(Beginning of Dataset records)

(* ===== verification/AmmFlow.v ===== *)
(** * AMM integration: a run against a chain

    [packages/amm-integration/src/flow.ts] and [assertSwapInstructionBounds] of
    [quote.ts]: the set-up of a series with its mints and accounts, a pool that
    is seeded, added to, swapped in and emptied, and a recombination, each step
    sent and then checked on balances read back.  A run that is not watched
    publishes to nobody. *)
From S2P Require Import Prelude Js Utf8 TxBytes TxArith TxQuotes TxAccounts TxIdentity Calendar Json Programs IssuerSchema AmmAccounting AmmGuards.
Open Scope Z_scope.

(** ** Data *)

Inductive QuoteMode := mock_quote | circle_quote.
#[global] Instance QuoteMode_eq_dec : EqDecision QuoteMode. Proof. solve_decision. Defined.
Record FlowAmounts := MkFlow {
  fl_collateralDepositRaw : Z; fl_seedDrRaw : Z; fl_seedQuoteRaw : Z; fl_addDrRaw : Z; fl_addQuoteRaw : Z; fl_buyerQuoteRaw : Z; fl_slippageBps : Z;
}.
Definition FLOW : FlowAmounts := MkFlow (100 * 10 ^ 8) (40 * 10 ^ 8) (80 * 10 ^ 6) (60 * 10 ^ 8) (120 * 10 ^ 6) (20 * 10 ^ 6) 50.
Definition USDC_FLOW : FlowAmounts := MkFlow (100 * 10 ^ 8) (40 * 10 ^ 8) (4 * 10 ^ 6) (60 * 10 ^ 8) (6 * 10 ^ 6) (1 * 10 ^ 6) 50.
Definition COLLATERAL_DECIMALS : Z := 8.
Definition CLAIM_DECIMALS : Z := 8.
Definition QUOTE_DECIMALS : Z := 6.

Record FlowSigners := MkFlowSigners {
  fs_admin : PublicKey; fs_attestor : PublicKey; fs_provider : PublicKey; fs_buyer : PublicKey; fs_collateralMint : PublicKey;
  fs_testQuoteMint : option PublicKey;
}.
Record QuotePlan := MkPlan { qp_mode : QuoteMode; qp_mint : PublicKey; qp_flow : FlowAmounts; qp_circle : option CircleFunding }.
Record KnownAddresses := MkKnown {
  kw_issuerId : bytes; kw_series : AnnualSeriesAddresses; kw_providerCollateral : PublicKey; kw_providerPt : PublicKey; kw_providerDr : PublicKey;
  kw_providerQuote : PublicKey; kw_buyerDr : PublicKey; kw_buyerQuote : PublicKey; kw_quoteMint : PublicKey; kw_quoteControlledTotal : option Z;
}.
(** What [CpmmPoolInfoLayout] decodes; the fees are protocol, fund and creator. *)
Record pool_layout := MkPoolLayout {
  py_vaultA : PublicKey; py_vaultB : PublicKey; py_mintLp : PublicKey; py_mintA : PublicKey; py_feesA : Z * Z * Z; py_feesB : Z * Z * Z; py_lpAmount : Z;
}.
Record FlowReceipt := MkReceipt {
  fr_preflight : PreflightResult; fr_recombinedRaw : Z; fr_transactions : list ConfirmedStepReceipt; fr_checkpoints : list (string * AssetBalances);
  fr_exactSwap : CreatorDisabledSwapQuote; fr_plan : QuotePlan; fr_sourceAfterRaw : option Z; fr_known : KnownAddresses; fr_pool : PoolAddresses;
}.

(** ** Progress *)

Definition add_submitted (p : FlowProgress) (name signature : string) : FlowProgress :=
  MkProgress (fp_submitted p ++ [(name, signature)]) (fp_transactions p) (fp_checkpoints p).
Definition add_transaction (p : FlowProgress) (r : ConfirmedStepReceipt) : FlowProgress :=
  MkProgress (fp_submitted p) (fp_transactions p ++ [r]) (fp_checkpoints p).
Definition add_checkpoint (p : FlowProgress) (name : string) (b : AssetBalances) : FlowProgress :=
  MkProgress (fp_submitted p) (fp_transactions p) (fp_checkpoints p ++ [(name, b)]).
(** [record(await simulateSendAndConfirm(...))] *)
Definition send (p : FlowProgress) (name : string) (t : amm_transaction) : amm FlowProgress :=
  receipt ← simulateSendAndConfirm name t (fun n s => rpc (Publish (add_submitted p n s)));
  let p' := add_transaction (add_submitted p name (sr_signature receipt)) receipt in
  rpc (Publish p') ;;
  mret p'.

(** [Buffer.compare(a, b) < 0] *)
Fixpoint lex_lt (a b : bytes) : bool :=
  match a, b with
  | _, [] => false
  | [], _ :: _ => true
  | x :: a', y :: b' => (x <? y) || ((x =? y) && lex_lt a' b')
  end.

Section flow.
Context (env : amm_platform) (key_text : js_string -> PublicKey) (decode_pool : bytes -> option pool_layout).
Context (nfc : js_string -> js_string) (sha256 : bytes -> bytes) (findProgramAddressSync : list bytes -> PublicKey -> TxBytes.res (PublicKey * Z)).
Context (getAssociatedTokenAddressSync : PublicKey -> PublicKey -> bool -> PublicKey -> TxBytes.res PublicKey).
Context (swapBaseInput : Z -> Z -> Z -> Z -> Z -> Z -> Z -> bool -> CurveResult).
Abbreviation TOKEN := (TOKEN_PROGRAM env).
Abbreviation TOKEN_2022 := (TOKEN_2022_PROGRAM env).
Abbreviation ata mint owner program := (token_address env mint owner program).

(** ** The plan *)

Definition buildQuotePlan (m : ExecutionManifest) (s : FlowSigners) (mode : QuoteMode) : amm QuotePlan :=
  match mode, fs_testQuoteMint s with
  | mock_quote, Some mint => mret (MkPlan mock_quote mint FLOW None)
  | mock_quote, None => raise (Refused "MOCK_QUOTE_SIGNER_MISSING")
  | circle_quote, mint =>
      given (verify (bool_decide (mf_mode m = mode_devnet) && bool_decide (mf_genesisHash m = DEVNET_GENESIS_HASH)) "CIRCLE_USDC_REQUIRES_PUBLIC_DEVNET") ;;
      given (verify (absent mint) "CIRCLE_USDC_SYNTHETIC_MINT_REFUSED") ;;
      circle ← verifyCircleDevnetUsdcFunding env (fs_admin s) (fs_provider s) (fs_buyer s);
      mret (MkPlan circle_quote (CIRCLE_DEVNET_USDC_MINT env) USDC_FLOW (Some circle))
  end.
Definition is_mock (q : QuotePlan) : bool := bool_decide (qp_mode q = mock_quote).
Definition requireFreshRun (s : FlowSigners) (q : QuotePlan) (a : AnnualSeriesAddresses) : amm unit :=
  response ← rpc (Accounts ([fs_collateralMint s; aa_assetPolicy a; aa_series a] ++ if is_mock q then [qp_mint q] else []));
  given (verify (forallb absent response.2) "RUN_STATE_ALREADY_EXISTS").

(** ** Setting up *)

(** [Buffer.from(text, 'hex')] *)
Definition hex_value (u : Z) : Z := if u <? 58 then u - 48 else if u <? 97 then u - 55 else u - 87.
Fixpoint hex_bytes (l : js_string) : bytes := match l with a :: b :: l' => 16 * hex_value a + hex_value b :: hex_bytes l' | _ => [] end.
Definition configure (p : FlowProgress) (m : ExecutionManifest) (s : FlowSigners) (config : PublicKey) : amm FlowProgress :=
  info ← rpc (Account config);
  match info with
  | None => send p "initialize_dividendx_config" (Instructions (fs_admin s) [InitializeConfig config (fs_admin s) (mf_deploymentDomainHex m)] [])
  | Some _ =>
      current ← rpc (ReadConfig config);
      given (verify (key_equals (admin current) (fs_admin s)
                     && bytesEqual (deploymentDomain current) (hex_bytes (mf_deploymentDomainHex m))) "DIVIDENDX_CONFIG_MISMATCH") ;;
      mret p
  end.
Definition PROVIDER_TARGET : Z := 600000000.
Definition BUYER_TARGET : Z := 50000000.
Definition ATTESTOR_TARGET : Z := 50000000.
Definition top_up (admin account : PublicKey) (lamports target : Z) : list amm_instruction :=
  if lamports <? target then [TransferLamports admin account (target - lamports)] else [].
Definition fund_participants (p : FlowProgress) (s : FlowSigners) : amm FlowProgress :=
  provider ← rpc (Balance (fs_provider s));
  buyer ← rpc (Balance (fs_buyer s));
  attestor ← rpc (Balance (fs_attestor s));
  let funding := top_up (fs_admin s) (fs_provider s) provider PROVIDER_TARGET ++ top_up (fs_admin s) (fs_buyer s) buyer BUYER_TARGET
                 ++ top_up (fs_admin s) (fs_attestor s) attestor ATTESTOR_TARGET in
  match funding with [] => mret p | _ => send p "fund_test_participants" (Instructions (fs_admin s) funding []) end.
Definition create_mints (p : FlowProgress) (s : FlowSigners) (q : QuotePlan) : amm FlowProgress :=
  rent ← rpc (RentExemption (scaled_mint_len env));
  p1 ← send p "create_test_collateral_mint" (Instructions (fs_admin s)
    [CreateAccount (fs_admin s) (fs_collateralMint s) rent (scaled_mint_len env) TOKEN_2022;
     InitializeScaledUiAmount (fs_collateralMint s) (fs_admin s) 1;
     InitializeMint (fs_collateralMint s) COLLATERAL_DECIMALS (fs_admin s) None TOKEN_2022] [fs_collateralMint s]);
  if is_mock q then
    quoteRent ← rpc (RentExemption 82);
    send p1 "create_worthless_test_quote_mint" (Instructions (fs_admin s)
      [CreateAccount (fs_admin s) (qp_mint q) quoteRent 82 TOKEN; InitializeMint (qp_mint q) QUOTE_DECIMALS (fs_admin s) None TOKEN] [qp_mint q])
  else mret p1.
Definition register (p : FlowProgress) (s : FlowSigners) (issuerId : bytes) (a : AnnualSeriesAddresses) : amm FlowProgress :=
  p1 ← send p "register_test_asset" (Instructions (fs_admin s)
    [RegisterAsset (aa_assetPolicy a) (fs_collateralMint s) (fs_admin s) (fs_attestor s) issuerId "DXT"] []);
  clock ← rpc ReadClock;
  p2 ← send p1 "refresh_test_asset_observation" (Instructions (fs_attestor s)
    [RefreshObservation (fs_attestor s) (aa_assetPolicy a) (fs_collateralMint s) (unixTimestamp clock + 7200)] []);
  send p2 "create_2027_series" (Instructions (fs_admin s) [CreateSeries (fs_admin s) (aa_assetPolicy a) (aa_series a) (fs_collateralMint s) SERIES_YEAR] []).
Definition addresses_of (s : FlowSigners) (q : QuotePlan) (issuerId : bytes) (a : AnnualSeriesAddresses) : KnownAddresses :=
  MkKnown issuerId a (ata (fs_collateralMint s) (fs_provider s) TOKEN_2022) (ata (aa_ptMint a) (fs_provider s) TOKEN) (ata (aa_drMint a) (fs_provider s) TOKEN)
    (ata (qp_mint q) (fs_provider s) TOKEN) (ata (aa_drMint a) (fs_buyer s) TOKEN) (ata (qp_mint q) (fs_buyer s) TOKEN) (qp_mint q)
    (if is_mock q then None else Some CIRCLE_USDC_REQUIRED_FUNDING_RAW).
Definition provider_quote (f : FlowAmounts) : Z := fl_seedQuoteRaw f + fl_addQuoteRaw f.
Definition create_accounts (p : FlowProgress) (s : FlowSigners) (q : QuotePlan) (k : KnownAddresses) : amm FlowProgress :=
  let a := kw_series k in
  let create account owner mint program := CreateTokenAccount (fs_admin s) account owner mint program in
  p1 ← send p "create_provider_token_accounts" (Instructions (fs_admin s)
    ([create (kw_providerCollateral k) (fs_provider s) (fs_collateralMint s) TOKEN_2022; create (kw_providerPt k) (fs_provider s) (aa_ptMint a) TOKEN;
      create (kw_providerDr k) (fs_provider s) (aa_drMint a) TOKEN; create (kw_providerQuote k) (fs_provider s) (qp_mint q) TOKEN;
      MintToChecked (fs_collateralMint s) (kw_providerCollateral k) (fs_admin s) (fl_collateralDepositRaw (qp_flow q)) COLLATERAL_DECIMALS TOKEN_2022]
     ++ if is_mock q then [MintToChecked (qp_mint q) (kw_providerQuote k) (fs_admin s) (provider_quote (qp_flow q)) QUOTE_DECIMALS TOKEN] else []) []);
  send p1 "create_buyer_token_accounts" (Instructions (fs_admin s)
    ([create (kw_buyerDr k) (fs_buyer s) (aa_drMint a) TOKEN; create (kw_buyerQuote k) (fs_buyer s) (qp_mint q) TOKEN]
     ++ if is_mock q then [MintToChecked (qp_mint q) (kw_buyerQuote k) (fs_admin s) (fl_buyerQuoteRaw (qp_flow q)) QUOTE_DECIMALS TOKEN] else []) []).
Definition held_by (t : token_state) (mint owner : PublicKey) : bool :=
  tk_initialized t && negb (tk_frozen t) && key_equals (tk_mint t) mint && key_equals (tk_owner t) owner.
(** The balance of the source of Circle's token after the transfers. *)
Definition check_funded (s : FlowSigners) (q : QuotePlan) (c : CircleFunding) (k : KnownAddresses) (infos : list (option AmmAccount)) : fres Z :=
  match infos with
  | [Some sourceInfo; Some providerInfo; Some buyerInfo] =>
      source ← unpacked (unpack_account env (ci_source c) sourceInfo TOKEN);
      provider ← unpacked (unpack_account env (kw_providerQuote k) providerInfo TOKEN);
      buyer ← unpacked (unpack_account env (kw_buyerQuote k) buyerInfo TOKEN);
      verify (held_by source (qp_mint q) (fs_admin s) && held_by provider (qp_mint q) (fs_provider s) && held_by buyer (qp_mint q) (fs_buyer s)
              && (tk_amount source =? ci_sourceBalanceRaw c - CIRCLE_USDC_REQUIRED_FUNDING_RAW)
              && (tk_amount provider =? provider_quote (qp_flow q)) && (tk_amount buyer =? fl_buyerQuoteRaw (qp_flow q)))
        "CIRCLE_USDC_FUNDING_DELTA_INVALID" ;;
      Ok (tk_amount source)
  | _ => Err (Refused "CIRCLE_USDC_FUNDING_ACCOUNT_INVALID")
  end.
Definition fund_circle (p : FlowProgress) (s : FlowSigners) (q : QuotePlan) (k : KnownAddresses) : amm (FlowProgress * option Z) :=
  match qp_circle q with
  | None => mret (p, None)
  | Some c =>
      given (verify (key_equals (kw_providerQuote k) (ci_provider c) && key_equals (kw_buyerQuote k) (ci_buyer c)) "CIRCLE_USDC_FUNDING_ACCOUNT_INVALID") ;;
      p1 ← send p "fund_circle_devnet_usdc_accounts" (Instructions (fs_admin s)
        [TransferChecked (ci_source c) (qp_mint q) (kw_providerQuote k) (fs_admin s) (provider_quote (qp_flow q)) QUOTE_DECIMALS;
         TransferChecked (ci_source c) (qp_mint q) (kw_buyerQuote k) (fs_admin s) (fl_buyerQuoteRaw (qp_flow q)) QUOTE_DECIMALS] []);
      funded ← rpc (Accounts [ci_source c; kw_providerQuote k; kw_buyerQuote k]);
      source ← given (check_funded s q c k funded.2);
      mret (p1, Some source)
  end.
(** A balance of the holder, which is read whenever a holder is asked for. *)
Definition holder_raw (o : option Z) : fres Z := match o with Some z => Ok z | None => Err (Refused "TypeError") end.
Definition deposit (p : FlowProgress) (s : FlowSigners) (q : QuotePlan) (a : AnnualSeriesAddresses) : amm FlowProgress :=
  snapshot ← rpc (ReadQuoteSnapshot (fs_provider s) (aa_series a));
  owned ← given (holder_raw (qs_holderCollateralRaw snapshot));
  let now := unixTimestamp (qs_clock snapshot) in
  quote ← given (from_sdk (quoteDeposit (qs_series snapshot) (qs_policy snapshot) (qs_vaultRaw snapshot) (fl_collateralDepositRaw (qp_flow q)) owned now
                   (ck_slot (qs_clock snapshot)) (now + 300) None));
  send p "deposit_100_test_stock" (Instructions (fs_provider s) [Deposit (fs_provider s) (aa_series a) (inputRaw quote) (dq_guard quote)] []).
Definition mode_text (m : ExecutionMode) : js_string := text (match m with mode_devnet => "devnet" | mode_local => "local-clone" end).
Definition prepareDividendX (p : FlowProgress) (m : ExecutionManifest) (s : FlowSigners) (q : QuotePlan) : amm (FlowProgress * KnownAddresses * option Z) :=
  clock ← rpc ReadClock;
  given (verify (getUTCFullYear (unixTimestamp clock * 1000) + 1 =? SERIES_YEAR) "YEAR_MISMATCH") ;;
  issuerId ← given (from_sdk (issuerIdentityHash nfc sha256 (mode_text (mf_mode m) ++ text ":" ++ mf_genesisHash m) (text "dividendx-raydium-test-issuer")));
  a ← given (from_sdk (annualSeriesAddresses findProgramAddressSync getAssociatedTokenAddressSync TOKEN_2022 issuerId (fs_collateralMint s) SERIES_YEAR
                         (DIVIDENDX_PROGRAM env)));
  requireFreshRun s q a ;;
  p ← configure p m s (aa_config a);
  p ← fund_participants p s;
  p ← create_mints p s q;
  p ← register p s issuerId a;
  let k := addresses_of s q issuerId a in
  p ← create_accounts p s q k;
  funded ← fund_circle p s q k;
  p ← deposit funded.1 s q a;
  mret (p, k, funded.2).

(End of Dataset records)

Search the records above for the string "simulateSendAndConfirm" and copy each line that holds it.

(** [record(await simulateSendAndConfirm(...))] *)
  receipt ← simulateSendAndConfirm name t (fun n s => rpc (Publish (add_submitted p n s)));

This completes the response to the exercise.